Exercise requirements
Starting at the line containing "Prog R) (past" and ending at the line containing "let (t0, pool)", print every line of the material below exactly, both ends included, and stop there.

Extracted material
______________________________
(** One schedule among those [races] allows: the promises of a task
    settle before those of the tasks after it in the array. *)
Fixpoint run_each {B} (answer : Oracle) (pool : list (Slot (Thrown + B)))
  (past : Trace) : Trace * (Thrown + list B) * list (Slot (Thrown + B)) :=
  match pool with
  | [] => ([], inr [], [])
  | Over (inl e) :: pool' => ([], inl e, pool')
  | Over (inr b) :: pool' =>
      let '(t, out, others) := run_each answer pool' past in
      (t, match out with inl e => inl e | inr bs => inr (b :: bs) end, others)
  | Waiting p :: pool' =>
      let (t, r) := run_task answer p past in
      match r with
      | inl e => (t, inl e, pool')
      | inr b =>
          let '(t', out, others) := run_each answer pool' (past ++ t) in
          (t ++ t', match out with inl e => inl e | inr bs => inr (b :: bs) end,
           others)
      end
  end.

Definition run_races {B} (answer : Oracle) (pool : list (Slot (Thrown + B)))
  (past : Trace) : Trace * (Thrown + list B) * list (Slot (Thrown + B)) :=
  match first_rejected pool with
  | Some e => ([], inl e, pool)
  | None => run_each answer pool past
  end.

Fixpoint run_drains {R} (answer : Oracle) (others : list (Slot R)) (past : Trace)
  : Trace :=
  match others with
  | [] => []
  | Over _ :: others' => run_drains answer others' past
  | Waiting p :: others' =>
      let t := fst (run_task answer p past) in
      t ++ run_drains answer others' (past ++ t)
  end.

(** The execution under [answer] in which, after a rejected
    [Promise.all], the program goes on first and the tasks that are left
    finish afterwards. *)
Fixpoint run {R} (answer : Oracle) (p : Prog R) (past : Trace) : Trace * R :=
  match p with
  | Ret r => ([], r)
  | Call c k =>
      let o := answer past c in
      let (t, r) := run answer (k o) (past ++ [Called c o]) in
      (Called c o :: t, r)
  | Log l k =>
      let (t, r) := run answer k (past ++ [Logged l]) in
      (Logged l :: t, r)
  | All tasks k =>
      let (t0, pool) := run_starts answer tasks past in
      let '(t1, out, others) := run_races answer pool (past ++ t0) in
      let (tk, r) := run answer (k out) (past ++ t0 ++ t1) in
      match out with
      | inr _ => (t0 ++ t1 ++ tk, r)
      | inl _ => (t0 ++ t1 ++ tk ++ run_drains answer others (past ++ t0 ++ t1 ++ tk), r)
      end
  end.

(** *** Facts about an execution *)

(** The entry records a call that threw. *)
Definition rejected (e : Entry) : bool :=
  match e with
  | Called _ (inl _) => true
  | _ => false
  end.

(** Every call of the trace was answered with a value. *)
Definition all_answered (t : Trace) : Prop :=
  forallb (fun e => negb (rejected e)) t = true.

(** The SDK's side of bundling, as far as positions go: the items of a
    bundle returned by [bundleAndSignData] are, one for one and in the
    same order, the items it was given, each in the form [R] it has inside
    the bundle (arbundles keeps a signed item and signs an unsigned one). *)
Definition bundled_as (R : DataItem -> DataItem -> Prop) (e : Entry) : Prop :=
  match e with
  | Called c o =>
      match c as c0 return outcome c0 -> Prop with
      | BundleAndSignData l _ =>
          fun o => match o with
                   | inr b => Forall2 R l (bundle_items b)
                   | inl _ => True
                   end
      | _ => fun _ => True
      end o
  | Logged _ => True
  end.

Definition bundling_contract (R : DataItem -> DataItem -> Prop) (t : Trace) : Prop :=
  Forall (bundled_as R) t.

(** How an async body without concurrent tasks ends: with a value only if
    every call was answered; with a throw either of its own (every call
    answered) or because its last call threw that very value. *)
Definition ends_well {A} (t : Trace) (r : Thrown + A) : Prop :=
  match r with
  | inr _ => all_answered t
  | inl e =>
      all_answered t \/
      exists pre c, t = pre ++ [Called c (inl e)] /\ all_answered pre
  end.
______________________________
The completed task
Fixpoint run {R} (answer : Oracle) (p : Prog R) (past : Trace) : Trace * R :=
  match p with
  | Ret r => ([], r)
  | Call c k =>
      let o := answer past c in
      let (t, r) := run answer (k o) (past ++ [Called c o]) in
      (Called c o :: t, r)
  | Log l k =>
      let (t, r) := run answer k (past ++ [Logged l]) in
      (Logged l :: t, r)
  | All tasks k =>
      let (t0, pool) := run_starts answer tasks past in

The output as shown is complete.